— The problem —
Would you retype, word for word, the line with "(forall x, sim" and every line after it through the end of the records below?

— Supplied entries —
Lemma pull_frame_waits_or_gives_up_witness :
  pull_frame (mk_schedule [[EnvEnqueue (Some (sample_frame 1))]] [] []) reader_new
    = PullReturned None reader_new /\
  pull_frame (mk_schedule (repeat [] 2 ++ [[EnvDeactivate]]) [] []) started_reader
    = PullReturned None
        (set_active false (emit (EvSleep 20) (slept 2 started_reader))) /\
  pull_frame (mk_schedule (repeat [] 3) [] []) started_reader
    = PullWaiting (slept 3 started_reader) /\
  (exists r',
     pull_frame (mk_schedule (repeat [] 1 ++ [[EnvEnqueue (Some (sample_frame 1))]]) [] [])
                started_reader
       = PullReturned (Some (sample_frame 1)) r' /\
     framesOut_ r' = [] /\
     trace_ r' = trace_ started_reader ++ repeat (EvSleep 20) 2
                   ++ [EvQueueWrite (QPushBack (Some (sample_frame 1))) false;
                       EvQueueWrite QEraseBegin true]) /\
  pull_frame (mk_schedule [[]; [EnvEnqueue None]] [] []) started_reader
    <> PullReturned (Some (sample_frame 1)) started_reader.
Proof.
  destruct pull_frame_waits_or_gives_up as (A1 & A2 & B1 & B2 & B3).
  repeat apply conj.
  - apply (A1 (mk_schedule [[EnvEnqueue (Some (sample_frame 1))]] [] []) reader_new).
    reflexivity.
  - apply (A2 2%nat [] [] [] started_reader); reflexivity.
  - apply (B1 3%nat [] [] started_reader); reflexivity.
  - apply (B2 1%nat [] (sample_frame 1) started_reader); reflexivity.
  - apply (B3 (mk_schedule [[]; [EnvEnqueue None]] [] []) started_reader); reflexivity.
Defined.
(** A call of [monthly_anomaly_series] on a grid for which the reshape in
    [monthly_mean] is accepted: everything up to the final subtraction
    succeeds, and the subtraction decides the outcome. *)
Lemma monthly_anomaly_series_run (h : heap F) (ts lat lon : ref) (X A B : ndarray F)
    (T n_lat n_lon l_lat l_lon : nat) :
  solver_total lstsq ->
  view h ts = Some X -> view h lat = Some A -> view h lon = Some B ->
  shape X = [T; n_lat; n_lon] -> len A = ok l_lat -> len B = ok l_lon ->
  let size := complete_size T n_lat n_lon in
  let group := group_size l_lat l_lon in
  (group =? 0) || negb (size mod group =? 0) = false ->
  exists news fit l_anom l_fit,
    shape fit = [T / 12 * 12; l_lat; l_lon] /\
    length (data fit) = T / 12 * (12 * (l_lat * l_lon)) /\
    monthly_anomaly_series lstsq ts lat lon h =
      (match subtract X fit with
       | inl e => inl e
       | inr _ => ok (l_anom, l_fit, length h)
       end, h ++ news) /\
    (h ++ news) !! length h = Some (grouped_mean X size group l_lat l_lon) /\
    (h ++ news) !! l_fit = Some fit /\
    forall d, subtract X fit = ok d -> (h ++ news) !! l_anom = Some d.
Proof.
  intros Hsolver HX HA HB HsX HlA HlB size group Hcond.
  pose proof (monthly_mean_value_grid X A B T n_lat n_lon l_lat l_lon HsX HlA HlB)
    as Hmean.
  cbv zeta in Hmean. fold size group in Hmean. rewrite Hcond in Hmean.
  set (gm := grouped_mean X size group l_lat l_lon) in *.
  destruct (outer_loop h lat A gm l_lat l_lon (range l_lon) Hsolver HA HlA eq_refl
              (range_lt l_lon) (zeros [12; l_lat; l_lon]) []
              (zeros_fit_field l_lat l_lon))
    as (a' & junk' & Hloop & (Hsa & Hla)).
  set (fit := {| shape := [T / 12 * 12; l_lat; l_lon];
                 data := concat (replicate (T / 12) (data a')) |}).
  assert (Htile : tile_axis0 a' (T / 12) = ok fit).
  { unfold tile_axis0. rewrite Hsa. reflexivity. }
  assert (Hrun : monthly_anomaly_series lstsq ts lat lon (h ++ []) =
            match subtract X fit with
            | inl e => (inl e, h ++ (gm :: a' :: junk' ++ [fit]))
            | inr d => (ok (length h + S (length (gm :: a' :: junk')),
                            length h + length (gm :: a' :: junk'), length h + 0),
                        h ++ ((gm :: a' :: junk' ++ [fit]) ++ [d]))
            end).
  { unfold monthly_anomaly_series.
    py_step (ndarray_shape_run _ _ _ (view_app h [] _ _ HX)).
    py_step getitem_tuple_run. rewrite HsX. cbn [tuple_get lookup list_lookup].
    cbv beta iota zeta delta [ok].
    rewrite run_bind, (monthly_mean_run_fresh h [] ts lat lon X A B)
      by (apply view_app; assumption).
    rewrite Hmean. cbv beta iota delta [ok]. cbn [app length].
    rewrite run_bind, (ndarray_shape_run _ (Arr (length h + 0)) gm) by fresh_view.
    cbv beta iota delta [ok]. cbn [shape gm grouped_mean].
    py_step np_zeros_run. cbn [app length].
    rewrite run_bind, (py_len_run _ _ _ (view_app h _ _ _ HB)), HlB.
    cbv beta iota delta [ok].
    rewrite run_bind, Hloop. cbv beta iota delta [ok].
    rewrite run_bind, (np_tile_run h (gm :: a' :: junk') (Arr (length h + 1)) (T / 12) a')
      by fresh_view.
    rewrite Htile. cbv beta iota delta [ok].
    rewrite run_bind, (ndarray_sub_run h _ ts (Arr (length h + length (gm :: a' :: junk'))) X fit).
    - destruct (subtract X fit) as [e|d]; [reflexivity|].
      cbv beta iota delta [ok]. unfold ret. rewrite length_app. cbn [length].
      repeat f_equal. lia.
    - apply view_app. exact HX.
    - apply view_fresh. rewrite lookup_app_r by lia. rewrite Nat.sub_diag. reflexivity. }
  rewrite app_nil_r, Nat.add_0_r in Hrun.
  assert (Hlen : length (data fit) = T / 12 * (12 * (l_lat * l_lon))).
  { unfold fit. cbn [data]. rewrite length_concat_replicate, Hla. reflexivity. }
  destruct (subtract X fit) as [e|d] eqn:Hsub.
  - exists (gm :: a' :: junk' ++ [fit]), fit, 0, (length h + length (gm :: a' :: junk')).
    split; [reflexivity|]. split; [exact Hlen|].
    split; [rewrite Hsub; exact Hrun|].
    split; [|split].
    + rewrite lookup_app_r by lia. rewrite Nat.sub_diag. reflexivity.
    + rewrite lookup_app_r by lia.
      replace (length h + length (gm :: a' :: junk') - length h)
        with (length (gm :: a' :: junk')) by lia.
      change (gm :: a' :: junk' ++ [fit]) with ((gm :: a' :: junk') ++ [fit]).
      rewrite lookup_app_r by lia. rewrite Nat.sub_diag. reflexivity.
    + intros d0 Hd. rewrite Hsub in Hd. discriminate Hd.
  - exists ((gm :: a' :: junk' ++ [fit]) ++ [d]), fit,
      (length h + S (length (gm :: a' :: junk'))), (length h + length (gm :: a' :: junk')).
    split; [reflexivity|]. split; [exact Hlen|].
    split; [rewrite Hsub; exact Hrun|].
    split; [|split].
    + rewrite lookup_app_r by lia. rewrite Nat.sub_diag. reflexivity.
    + rewrite lookup_app_r by lia.
      replace (length h + length (gm :: a' :: junk') - length h)
        with (length (gm :: a' :: junk')) by lia.
      change (gm :: a' :: junk' ++ [fit]) with ((gm :: a' :: junk') ++ [fit]).
      rewrite <- app_assoc.
      rewrite lookup_app_r by lia. rewrite Nat.sub_diag. reflexivity.
    + intros d0 Hd. rewrite Hsub in Hd. injection Hd as <-.
      rewrite lookup_app_r by lia.
      replace (length h + S (length (gm :: a' :: junk')) - length h)
        with (length (gm :: a' :: junk' ++ [fit])) by (cbn [length]; rewrite length_app; cbn [length]; lia).
      rewrite lookup_app_r by lia. rewrite Nat.sub_diag. reflexivity.
Qed.

End Anomaly.

(** ** Simulation of one call by another *)

Section Simulation.
Context {F : Type} `{Scalar F}.
Variable lstsq : ndarray F -> ndarray F -> result (ndarray F).
Variables g1 g2 : heap F.


Lemma sim_ret {A : Type} (R : A -> A -> Prop) (a1 a2 : A) :
  R a1 a2 -> sim g1 g2 R (ret a1) (ret a2).
Proof. intros HR l. exists l. repeat split. exact HR. Qed.

Lemma sim_lift {A : Type} (R : A -> A -> Prop) (r1 r2 : result A) :
  rel_result R r1 r2 -> sim g1 g2 R (lift r1) (lift r2).
Proof. intros HR l. exists l. repeat split. exact HR. Qed.

Lemma sim_bind {A B : Type} (RA : A -> A -> Prop) (RB : B -> B -> Prop)
    (c1 c2 : py F A) (k1 k2 : A -> py F B) :
  sim g1 g2 RA c1 c2 ->
  (forall a1 a2, RA a1 a2 -> sim g1 g2 RB (k1 a1) (k2 a2)) ->
  sim g1 g2 RB (bind c1 k1) (bind c2 k2).
Proof.
  intros Hc Hk l. destruct (Hc l) as (l' & H1 & H2 & HR).
  unfold bind.
  destruct (c1 (g1 ++ l)) as [[e1|a1] h1'], (c2 (g2 ++ l)) as [[e2|a2] h2'];
    cbn [fst snd] in *; try contradiction.
  - exists l'. repeat split; assumption.
  - subst h1' h2'. apply (Hk a1 a2 HR l').
Qed.

Lemma rel_result_refl {A : Type} (r : result A) : rel_result eq r r.
Proof. destruct r; reflexivity. Qed.

Lemma sim_read (r1 r2 : ref) : (rel_ref g1 g2) r1 r2 -> sim g1 g2 eq (read r1) (read r2).
Proof.
  intros Hr l. exists l. unfold read. rewrite (Hr l).
  destruct (view (g2 ++ l) r2); repeat split.
Qed.

Lemma sim_alloc (a : ndarray F) : sim g1 g2 (rel_loc g1 g2) (alloc a) (alloc a).
Proof.
  intros l. exists (l ++ [a]). rewrite !alloc_run. cbn [fst snd].
  repeat split. exists (length l). split; reflexivity.
Qed.

Lemma sim_store (p1 p2 : loc) (a : ndarray F) :
  (rel_loc g1 g2) p1 p2 -> sim g1 g2 eq (store p1 a) (store p2 a).
Proof.
  intros (i & -> & ->) l. exists (<[i := a]> l). rewrite !store_run.
  repeat split.
Qed.

Lemma sim_for_each {A : Type} (xs : list A) (b1 b2 : A -> py F unit) :
  (forall x, sim g1 g2 eq (b1 x) (b2 x)) -> sim g1 g2 eq (for_each xs b1) (for_each xs b2).
Proof.
  intros Hb. induction xs as [|x xs IH]; cbn [for_each].
  - apply sim_ret. reflexivity.
  - eapply sim_bind; [apply Hb|]. intros _ _ _. exact IH.
Qed.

— Response for this exercise —
  (forall x, sim g1 g2 eq (b1 x) (b2 x)) -> sim g1 g2 eq (for_each xs b1) (for_each xs b2).
Proof.
  intros Hb. induction xs as [|x xs IH]; cbn [for_each].
  - apply sim_ret. reflexivity.
  - eapply sim_bind; [apply Hb|]. intros _ _ _. exact IH.
Qed.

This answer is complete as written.